Notice how, with that description, I’ve kept you in the dark about the parties’ genders?
The teacher’s name is Deborah Lowe. She’s a woman. The pupil is a boy.
Should that make a difference? It did (or so it appears) to the members of the jury. My best guess is that they’d have thrown the book at a male teacher for the same infraction.
A teacher accused of having sex with her teenage pupil has been cleared of all charges. Deborah Lowe, 54, was on trial … in Manchester where she denied five counts of sexual activity with a child by a person in a position of trust.
The prosecution had alleged that sex began when the boy was 16 — and although old enough to legally consent, Lowe broke the law by having sex with him when being a person in a position of trust — his teacher.
She had admitted having sex with the teenager, after being “flattered” by the attention of the boy, and was having a “midlife crisis” when they began a relationship.

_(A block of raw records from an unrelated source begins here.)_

(** The part of C2 that holds when no call throws: the buffer is then the
    tail of everything fed. *)
Theorem stdoutBuffer_tail chunks st :
  Forall (fun c => raises c = false) chunks ->
  length (stdoutBuffer st) <= 3000 ->
  stdoutBuffer (feed chunks st)
  = lastn 3000 (stdoutBuffer st ++ concat chunks).
Proof.
  intros Hall. revert st.
  induction Hall as [|c chunks Hc _ IH]; intros st Hlen.
  - cbn [feed fold_left concat]. rewrite app_nil_r.
    now rewrite lastn_short.
  - cbn [feed fold_left concat].
    change (fold_left deliver chunks (deliver st c))
      with (feed chunks (deliver st c)).
    rewrite IH by now apply deliver_bounded.
    rewrite deliver_scan. unfold raises in Hc.
    destruct (scan c); [|discriminate]. cbn [stdoutBuffer].
    now rewrite lastn_app_lastn, <- app_assoc.
Qed.

End CallbackFacts.

(** ** Reading the two numbers *)

Section NumberFacts.

Lemma to_number_exact neg m : (m < 2 ^ 53)%N -> to_number neg m = Finite neg m.
Proof.
  intros H. unfold to_number. apply N.ltb_lt in H. now rewrite H.
Qed.

(** What matters of a digit's code unit. *)
Lemma digit_unit d :
  (d < 10)%N ->
  is_whitespace (48 + d)%N = false /\
  digit_in_radix 10 (48 + d)%N = Some d /\
  ((48 + d =? 45) = false /\ (48 + d =? 43) = false /\
   (48 + d =? 120) = false /\ (48 + d =? 88) = false)%N /\
  (48 + d <> 115 /\ 48 + d <> 120 /\ 48 + d <> LF)%N.
Proof.
  intros H.
  assert (Hd : In d [0; 1; 2; 3; 4; 5; 6; 7; 8; 9]%N) by (simpl; lia).
  simpl in Hd.
  repeat (destruct Hd as [<-|Hd]; [vm_compute; intuition discriminate|]).
  easy.
Qed.

(** White space is none of the code units the parser cuts at. *)
Lemma space_unit c :
  inline_space c = true ->
  is_whitespace c = true /\ (c <> 115 /\ c <> 120 /\ c <> LF)%N.
Proof.
  unfold inline_space. intros H. apply andb_true_iff in H as [Hw Hn].
  split; [easy|]. repeat split; intros ->; discriminate.
Qed.

Lemma dropWhile_stop p (a : jsstring) c r :
  Forall (fun x => p x = true) a -> p c = false ->
  dropWhile p (a ++ c :: r) = c :: r.
Proof.
  intros Ha Hc. induction Ha as [|x a Hx _ IH]; simpl.
  - now rewrite Hc.
  - now rewrite Hx.
Qed.

Lemma decimal_cons (ds : list N) :
  ds <> [] -> exists d ds', ds = d :: ds'.
Proof. destruct ds as [|d ds']; [easy|eauto]. Qed.

(** [trim] strips the white space around a run of digits. *)
Lemma trim_decimal ws1 ds ws2 :
  Forall (fun c => is_whitespace c = true) ws1 ->
  Forall (fun c => is_whitespace c = true) ws2 ->
  ds <> [] -> Forall (fun d => (d < 10)%N) ds ->
  trim (ws1 ++ decimal ds ++ ws2) = decimal ds.
Proof.
  intros H1 H2 Hne Hds. unfold trim.
  destruct (decimal_cons ds Hne) as (d & ds' & Eds).
  assert (Hd : (d < 10)%N) by (subst ds; now inversion Hds).
  assert (E1 : dropWhile is_whitespace (ws1 ++ decimal ds ++ ws2)
               = decimal ds ++ ws2).
  { subst ds. cbn [decimal map app].
    apply dropWhile_stop; [easy|apply (digit_unit d Hd)]. }
  rewrite E1, rev_app_distr.
  assert (Hr : exists e es, rev (decimal ds) = (48 + e)%N :: es
                            /\ (e < 10)%N).
  { unfold decimal. rewrite <- map_rev.
    apply Forall_rev in Hds.
    destruct (rev ds) as [|e es] eqn:E.
    - apply (f_equal (@length _)) in E. rewrite length_rev in E.
      subst ds. discriminate.
    - exists e, (map (fun d0 => (48 + d0)%N) es). split; [easy|].
      now inversion Hds. }
  destruct Hr as (e & es & Hr & He).
  rewrite Hr, dropWhile_stop.
  - transitivity (rev (rev (decimal ds)));
      [now rewrite Hr|apply rev_involutive].
  - now apply Forall_rev.
  - apply (digit_unit e He).
Qed.

Lemma takeDigits_decimal ds :
  Forall (fun d => (d < 10)%N) ds -> takeDigits 10 (decimal ds) = ds.
Proof.
  induction 1 as [|d ds Hd _ IH]; [reflexivity|].
  cbn [decimal map takeDigits].
  destruct (digit_unit d Hd) as (_ & -> & _).
  f_equal. exact IH.
Qed.

(** [parseInt] of a run of decimal digits is the number they write. *)
Lemma parseInt_decimal ds :
  ds <> [] -> Forall (fun d => (d < 10)%N) ds ->
  parseInt (decimal ds) = to_number false (mathInt 10 ds).
Proof.
  intros Hne Hds. pose proof (takeDigits_decimal ds Hds) as Ht.
  destruct ds as [|d ds']; [easy|].
  assert (Hd : (d < 10)%N) by now inversion Hds.
  destruct (digit_unit d Hd) as (Hw & _ & (H45 & H43 & _) & _).
  unfold parseInt.
  cbn [decimal map dropWhile]. rewrite Hw, H45, H43.
  destruct ds' as [|d1 ds''].
  - cbn [decimal map] in Ht. cbn [map]. cbv beta iota.
    rewrite Ht. reflexivity.
  - assert (Hd1 : (d1 < 10)%N)
      by (inversion Hds as [|? ? _ Hx]; now inversion Hx).
    destruct (digit_unit d1 Hd1) as (_ & _ & (_ & _ & H120 & H88) & _).
    cbn [decimal map] in Ht. cbn [map]. rewrite H120, H88, andb_false_r.
    cbv beta iota. rewrite Ht. reflexivity.
Qed.

Lemma avoids_app c a b : avoids c a -> avoids c b -> avoids c (a ++ b).
Proof. intros; now apply Forall_app. Qed.

Lemma avoids_decimal c ds :
  (c = 115 \/ c = 120 \/ c = LF)%N ->
  Forall (fun d => (d < 10)%N) ds -> avoids c (decimal ds).
Proof.
  intros Hc Hds. unfold avoids, decimal. apply Forall_map.
  eapply Forall_impl; [|exact Hds]. cbn beta. intros d Hd.
  destruct (digit_unit d Hd) as (_ & _ & _ & H1 & H2 & H3).
  now destruct Hc as [->|[->| ->]].
Qed.

Lemma avoids_space c ws :
  (c = 115 \/ c = 120 \/ c = LF)%N ->
  Forall (fun d => inline_space d = true) ws -> avoids c ws.
Proof.
  intros Hc Hws. unfold avoids.
  eapply Forall_impl; [|exact Hws]. cbn beta. intros d Hd.
  destruct (space_unit d Hd) as (_ & H1 & H2 & H3).
  now destruct Hc as [->|[->| ->]].
Qed.

Lemma avoids_In c l : avoids c l -> ~ In c l.
Proof.
  intros H Hin. unfold avoids in H. rewrite Forall_forall in H.
  now apply (H c Hin).
Qed.

Lemma before_first_skip s0 sep a b :
  avoids s0 a ->
  before_first (s0 :: sep) (a ++ b) = a ++ before_first (s0 :: sep) b.
Proof.
  intros H. unfold before_first. rewrite (breakOn_skip _ _ _ _ H).
  now destruct (breakOn (s0 :: sep) b) as [[x y]|].
Qed.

Tawdry. And wrong. As is this:
The court heard that in a jokey WhatsApp message to a friend, Lowe told her she was not having sex with the boy and described herself as a “mother” figure. But she added: “… If in the too distant future he wants to discuss the merits of an older woman I will be there for him” followed by emojis of a bottle of baby oil and a pair of handcuffs. …
She maintained the relationship with the boy, 35 years her junior, only became sexual after he had left school and he was aged 17.
Lowe had given up her pastoral-care position to go travel and “explore her faith.” Propriety and the law dictate that she should have avoided exploring the inside of a teenage boy’s pants, although the accused, at the time, apparently didn’t think it was a big deal — and ultimately, neither did the jury.